Dataset entries:
(* ===== verification/Blank.v ===== *)
(** * White space around a value

    [str::trim] on text that is a value with white space around it, and folded
    header values: the parser and the stream framer join the lines of a folded
    value with different amounts of white space, and these lemmas show that the
    trimmed value is the same. *)

From S2P Require Import Prelude Str Nom Headers Uri Message Parser.

(** ** Blank text *)

(** White space only, character by character. *)
Inductive blank : string → Prop :=
  | blank_nil : blank ""
  | blank_cons c s : is_whitespace c = true → blank s → blank (c +:+ s).

(** The white-space characters as text. *)
Definition text (l : list N) : string := String.string_of_list_ascii (ascii_of_N <$> l).

Definition whitespace_texts : list string :=
  text <$>
    [[9]; [10]; [11]; [12]; [13]; [32]; [194; 133]; [194; 160]; [225; 154; 128];
     [226; 128; 128]; [226; 128; 129]; [226; 128; 130]; [226; 128; 131];
     [226; 128; 132]; [226; 128; 133]; [226; 128; 134]; [226; 128; 135];
     [226; 128; 136]; [226; 128; 137]; [226; 128; 138]; [226; 128; 168];
     [226; 128; 169]; [226; 128; 175]; [226; 129; 159]; [227; 128; 128]]%N.

Lemma whitespace_text c : is_whitespace c = true → c ∈ whitespace_texts.
Proof.
  unfold is_whitespace. intros Hc%bool_decide_eq_true.
  assert (c = text (code <$> String.list_ascii_of_string c)) as Hback.
  { unfold text. rewrite <-list_fmap_compose, <-(String.string_of_list_ascii_of_string c) at 1.
    f_equal. clear Hc. induction (String.list_ascii_of_string c) as [|a k IH]; cbn; [done|].
    unfold compose, code. f_equal; [by rewrite ascii_N_embedding|exact IH]. }
  rewrite Hback. by apply list_elem_of_fmap_2.
Qed.

Lemma whitespace_chars c s : is_whitespace c = true → chars (c +:+ s) = c :: chars s.
Proof. intros Hc%whitespace_text. revert s. each_of Hc by (intros s; reflexivity). Qed.

Lemma whitespace_shape c :
  is_whitespace c = true →
  (∃ a, c = String a "" ∧ is_ascii_byte a = true) ∨
  str_forall (λ a, negb (is_ascii_byte a)) c = true.
Proof. intros Hc%whitespace_text. each_of Hc by ((by right) || (left; by eexists)). Qed.

(** A cut at an ASCII byte never falls inside a sequence of other bytes. *)
Lemma nonascii_cut a c s x y :
  is_ascii_byte a = true → str_forall (λ a, negb (is_ascii_byte a)) c = true →
  c +:+ s = x +:+ String a y → ∃ x', x = c +:+ x' ∧ s = x' +:+ String a y.
Proof.
  intros Ha Hn. revert x. induction c as [|b c IH]; intros x Hs.
  { rewrite append_nil_l in Hs. by exists x. }
  cbn in Hn. apply andb_prop in Hn as [Hb Hn]. rewrite append_cons in Hs.
  destruct x as [|b' x]; rewrite ?append_nil_l, ?append_cons in Hs; injection Hs as -> Hs.
  - by rewrite Ha in Hb.
  - destruct (IH Hn x Hs) as (x' & -> & ->). exists x'. by rewrite append_cons.
Qed.

Lemma whitespace_cut a c s x y :
  is_ascii_byte a = true → is_whitespace c = true → c +:+ s = x +:+ String a y →
  (x = "" ∧ c = String a "" ∧ s = y) ∨ ∃ x', x = c +:+ x' ∧ s = x' +:+ String a y.
Proof.
  intros Ha Hc. destruct (whitespace_shape c Hc) as [(b & -> & Hb)|Hn].
  - rewrite append_cons, append_nil_l. destruct x as [|b' x]; rewrite ?append_nil_l, ?append_cons.
    + intros [= -> ->]. by left.
    + intros [= <- ->]. right. exists x. by rewrite append_cons, append_nil_l.
  - intros Hs. right. by eapply nonascii_cut.
Qed.

(** Cutting before an ASCII byte keeps a string well formed. *)
Lemma utf8_valid_before a x y :
  is_ascii_byte a = true → utf8_valid (x +:+ String a y) = true → utf8_valid x = true.
Proof.
  intros Ha. remember (x +:+ String a y) as s eqn:Hs. intros Hv. revert x Hs. revert s Hv.
  apply (utf8_ind (λ s, ∀ x, s = x +:+ String a y → utf8_valid x = true)).
  - intros [|b x]; [done|]. by rewrite append_cons.
  - intros b s Hb Hv IH [|b' x]; rewrite ?append_nil_l, ?append_cons; intros [= -> ->]; [done|].
    rewrite utf8_valid_ascii_cons by done. by apply IH.
  - intros c s Hc Hv _ Hcv IH x Hs. destruct (nonascii_cut a c s x y Ha Hc Hs) as (x' & -> & ->).
    rewrite Hcv. by apply IH.
Qed.

Lemma blank_app x y : blank x → blank y → blank (x +:+ y).
Proof.
  induction 1 as [|c x Hc Hx IH]; intros Hy; [by rewrite append_nil_l|].
  rewrite append_assoc. constructor; [done|by apply IH].
Qed.

Lemma blank_wsp w : str_forall is_wsp w = true → blank w.
Proof.
  induction w as [|a w IH]; [constructor|]. intros [Ha Hw]%andb_prop.
  rewrite <-(append_nil_l w), <-append_cons. constructor; [|by apply IH].
  apply bool_decide_eq_true in Ha. by each_of Ha by done.
Qed.

Lemma blank_cut a x y :
  is_ascii_byte a = true → blank (x +:+ String a y) → blank x ∧ blank y.
Proof.
  intros Ha. remember (x +:+ String a y) as s eqn:Hs. intros Hb. revert x Hs.
  induction Hb as [|c s Hc Hb IH]; intros x Hs.
  - destruct x; rewrite ?append_cons in Hs; done.
  - destruct (whitespace_cut a c s x y Ha Hc Hs) as [(-> & -> & <-)|(x' & -> & Hs')].
    + split; [constructor|done].
    + destruct (IH x' Hs') as [??]. by split; [constructor|].
Qed.

(** ** A value with white space around it *)

Definition around (s d : string) : Prop := ∃ p q, s = p +:+ d +:+ q ∧ blank p ∧ blank q.

Lemma blank_concat l : Forall (λ c, is_whitespace c = true) l → blank (str_concat l).
Proof. induction 1; cbn; by constructor. Qed.

Lemma drop_while_dropped {A} (p : A → bool) l :
  ∃ k, l = k ++ drop_while p l ∧ Forall (λ x, p x = true) k.
Proof.
  induction l as [|x l (k & IH & Hk)]; cbn; [by exists []|]. destruct (p x) eqn:Hx; [|by exists []].
  exists (x :: k). split; [cbn; by f_equal|by constructor].
Qed.

Lemma drop_while_end_dropped {A} (p : A → bool) l :
  ∃ k, l = drop_while_end p l ++ k ∧ Forall (λ x, p x = true) k.
Proof.
  induction l as [|x l (k & IH & Hk)]; cbn; [by exists []|].
  destruct (drop_while_end p l) as [|y l'] eqn:Hd; cbn in *.
  - destruct (p x) eqn:Hx; [|by exists l; subst]. exists (x :: l). split; [done|]. subst. by constructor.
  - exists k. split; [by f_equal|done].
Qed.

Lemma trim_around s : around s (trim s).
Proof.
  destruct (drop_while_dropped is_whitespace (chars s)) as (k1 & H1 & Hk1).
  destruct (drop_while_end_dropped is_whitespace (drop_while is_whitespace (chars s))) as (k2 & H2 & Hk2).
  exists (str_concat k1), (str_concat k2). split_and!; [|by apply blank_concat..].
  unfold trim. rewrite <-!str_concat_app, <-H2, <-H1. by rewrite concat_chars.
Qed.

Lemma around_trans s d e : around s d → around d e → around s e.
Proof.
  intros (p & q & -> & Hp & Hq) (p' & q' & -> & Hp' & Hq'). exists (p +:+ p'), (q' +:+ q).
  split; [by rewrite !append_assoc|]. split; by apply blank_app.
Qed.

Lemma blank_chars p s :
  blank p → ∃ l, chars (p +:+ s) = l ++ chars s ∧ Forall (λ c, is_whitespace c = true) l.
Proof.
  induction 1 as [|c p Hc Hp (l & IH & Hl)]; [by exists []|].
  exists (c :: l). rewrite append_assoc, whitespace_chars, IH by done. split; [done|by constructor].
Qed.

Lemma drop_while_all {A} (p : A → bool) l k :
  Forall (λ x, p x = true) l → drop_while p (l ++ k) = drop_while p k.
Proof. induction 1 as [|x l Hx Hl IH]; cbn; [done|]. by rewrite Hx. Qed.

Lemma drop_while_end_all {A} (p : A → bool) l k :
  Forall (λ x, p x = true) k → drop_while_end p (l ++ k) = drop_while_end p l.
Proof.
  intros Hk. induction l as [|x l IH]; cbn; [|by rewrite IH].
  induction Hk as [|x k Hx Hk IH]; cbn; [done|]. by rewrite IH, Hx.
Qed.

(** [trim] finds a visible value again. *)
Lemma around_trim s d : around s d → graphic d = true → d ≠ "" → trim s = d.
Proof.
  intros (p & q & -> & Hp & Hq) Hd Hne. unfold trim.
  destruct (blank_chars p (d +:+ q) Hp) as (l & -> & Hl). rewrite drop_while_all by done.
  rewrite chars_app_ascii by by apply is_ascii_graphic.
  rewrite drop_while_app by auto using graphic_chars, chars_not_nil.
  destruct (blank_chars q "" Hq) as (l' & Hq' & Hl'). rewrite append_nil_r in Hq'.
  change (chars "") with ([] : list char) in Hq'. rewrite app_nil_r in Hq'.
  rewrite Hq', drop_while_end_all by done.
  rewrite <-(app_nil_l (chars d)), drop_while_end_app by auto using graphic_chars, chars_not_nil.
  by rewrite app_nil_l, concat_chars.
Qed.

(** A number is visible text. *)
Lemma digits_graphic acc s n : digits_value acc s = Some n → graphic s = true.
Proof.
  revert acc. induction s as [|a s IH]; intros acc; [done|]. cbn [digits_value].
  destruct (is_ascii_digit a) eqn:Ha; [|done]. intros Hs%IH. unfold graphic. cbn [str_forall].
  fold (graphic s). rewrite Hs, andb_true_r. unfold is_ascii_digit, is_graphic in *.
  rewrite in_range_true in *. lia.
Qed.

Lemma parse_uint_graphic max s n : parse_uint max s = Some n → graphic s = true ∧ s ≠ "".
Proof.
  unfold parse_uint. destruct (strip_prefix "+" s) as [t|] eqn:Hs; cbn [default from_option].
  - apply strip_prefix_Some in Hs as ->. case_match; [done|].
    intros (v & Hv%digits_graphic & _)%bind_Some. by split.
  - destruct s as [|a s]; [done|]. cbn [is_empty]. intros (v & Hv%digits_graphic & _)%bind_Some. done.
Qed.

(** ** Folded values *)

(** [f] is [v] with more white space: at the front, and after the space a fold
    is replaced with. *)
Inductive spaced : string → string → Prop :=
  | spaced_start w s : str_forall is_wsp w = true → spaced s (w +:+ s)
  | spaced_fold v f w t :
      spaced v f → str_forall is_wsp w = true → spaced (v +:+ " " +:+ t) (f +:+ " " +:+ w +:+ t).

Lemma spaced_blank v f : spaced v f → blank v → blank f.
Proof.
  induction 1 as [w s Hw|v f w t Hvf IH Hw]; intros Hb.
  - by apply blank_app; [apply blank_wsp|].
  - change (" " +:+ t) with (String SP t) in Hb. apply blank_cut in Hb as [Hv Ht]; [|done].
    apply blank_app; [by apply IH|]. apply blank_app; [by apply blank_wsp|].
    apply blank_app; [by apply blank_wsp|done].
Qed.

(** Cutting a value with white space around it at a space. *)
Lemma around_cut p d q v t :
  graphic d = true → p +:+ d +:+ q = v +:+ String SP t →
  (∃ p', p = v +:+ String SP p' ∧ t = p' +:+ d +:+ q) ∨
  (∃ q', q = q' +:+ String SP t ∧ v = p +:+ d +:+ q').
Proof.
  intros Hd. revert v. induction p as [|a p IHp]; intros v.
  - rewrite append_nil_l. intros Hs. right.
    revert v Hs. induction d as [|b d IHd]; intros v.
    { rewrite append_nil_l. intros ->. exists v. by rewrite !append_nil_l. }
    cbn in Hd. apply andb_prop in Hd as [Hb Hd]. rewrite append_cons.
    destruct v as [|b' v]; rewrite ?append_nil_l, ?append_cons; intros [= -> Hs]; [done|].
    destruct (IHd Hd v Hs) as (q' & -> & ->). exists q'. by rewrite !append_nil_l, append_cons.
  - rewrite append_cons. destruct v as [|a' v]; rewrite ?append_nil_l, ?append_cons; intros [= -> Hs].
    + left. exists p. by rewrite append_nil_l.
    + destruct (IHp v Hs) as [(p' & -> & ->)|(q' & -> & ->)].
      * left. exists p'. by rewrite append_cons.
      * right. exists q'. by rewrite append_cons.
Qed.

Lemma spaced_around v f d : spaced v f → graphic d = true → around v d → around f d.
Proof.
  intros Hs Hd. induction Hs as [w s Hw|v f w t Hvf IH Hw]; intros (p & q & Heq & Hp & Hq).
  - exists (w +:+ p), q. subst. rewrite !append_assoc. split; [done|].
    split; [|done]. by apply blank_app; [apply blank_wsp|].
  - apply eq_sym in Heq. change (" " +:+ t) with (String SP t) in Heq.
    apply around_cut in Heq as [(p' & -> & ->)|(q' & -> & ->)]; [..|done].
    + apply blank_cut in Hp as [Hv Hp']; [|done].
      exists (f +:+ " " +:+ w +:+ p'), q. split; [by rewrite !append_assoc|]. split; [|done].
      apply blank_app; [by eapply spaced_blank|]. apply blank_app; [by apply blank_wsp|].
      apply blank_app; [by apply blank_wsp|done].
    + apply blank_cut in Hq as [Hq' Ht]; [|done].
      destruct IH as (p1 & q1 & -> & Hp1 & Hq1); [by exists p, q'|].
      exists p1, (q1 +:+ " " +:+ w +:+ t). split; [by rewrite !append_assoc|]. split; [done|].
      apply blank_app; [done|]. apply blank_app; [by apply blank_wsp|].
      apply blank_app; [by apply blank_wsp|done].
Qed.

(** The number read from the trimmed value is read from the other folding. *)
Lemma spaced_number max v f n :
  spaced v f → parse_uint max (trim (trim v)) = Some n → parse_uint max (trim f) = Some n.
Proof.
  intros Hs Hn. destruct (parse_uint_graphic _ _ _ Hn) as [Hg Hne].
  rewrite <-Hn. f_equal. apply around_trim; [|done|done].
  eapply spaced_around; [exact Hs|done|]. eapply around_trans; apply trim_around.
Qed.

§ EXERCISE AIM: Please copy the lines above from the line with "destruct (drop_while_end p" up to and including the line with "Forall (λ x, p x = true) l", exactly as written and with nothing else.

§ FINISHED EXERCISE:
  destruct (drop_while_end p l) as [|y l'] eqn:Hd; cbn in *.
  - destruct (p x) eqn:Hx; [|by exists l; subst]. exists (x :: l). split; [done|]. subst. by constructor.
  - exists k. split; [by f_equal|done].
Qed.

Lemma trim_around s : around s (trim s).
Proof.
  destruct (drop_while_dropped is_whitespace (chars s)) as (k1 & H1 & Hk1).
  destruct (drop_while_end_dropped is_whitespace (drop_while is_whitespace (chars s))) as (k2 & H2 & Hk2).
  exists (str_concat k1), (str_concat k2). split_and!; [|by apply blank_concat..].
  unfold trim. rewrite <-!str_concat_app, <-H2, <-H1. by rewrite concat_chars.
Qed.

Lemma around_trans s d e : around s d → around d e → around s e.
Proof.
  intros (p & q & -> & Hp & Hq) (p' & q' & -> & Hp' & Hq'). exists (p +:+ p'), (q' +:+ q).
  split; [by rewrite !append_assoc|]. split; by apply blank_app.
Qed.

Lemma blank_chars p s :
  blank p → ∃ l, chars (p +:+ s) = l ++ chars s ∧ Forall (λ c, is_whitespace c = true) l.
Proof.
  induction 1 as [|c p Hc Hp (l & IH & Hl)]; [by exists []|].
  exists (c :: l). rewrite append_assoc, whitespace_chars, IH by done. split; [done|by constructor].
Qed.

Lemma drop_while_all {A} (p : A → bool) l k :
  Forall (λ x, p x = true) l → drop_while p (l ++ k) = drop_while p k.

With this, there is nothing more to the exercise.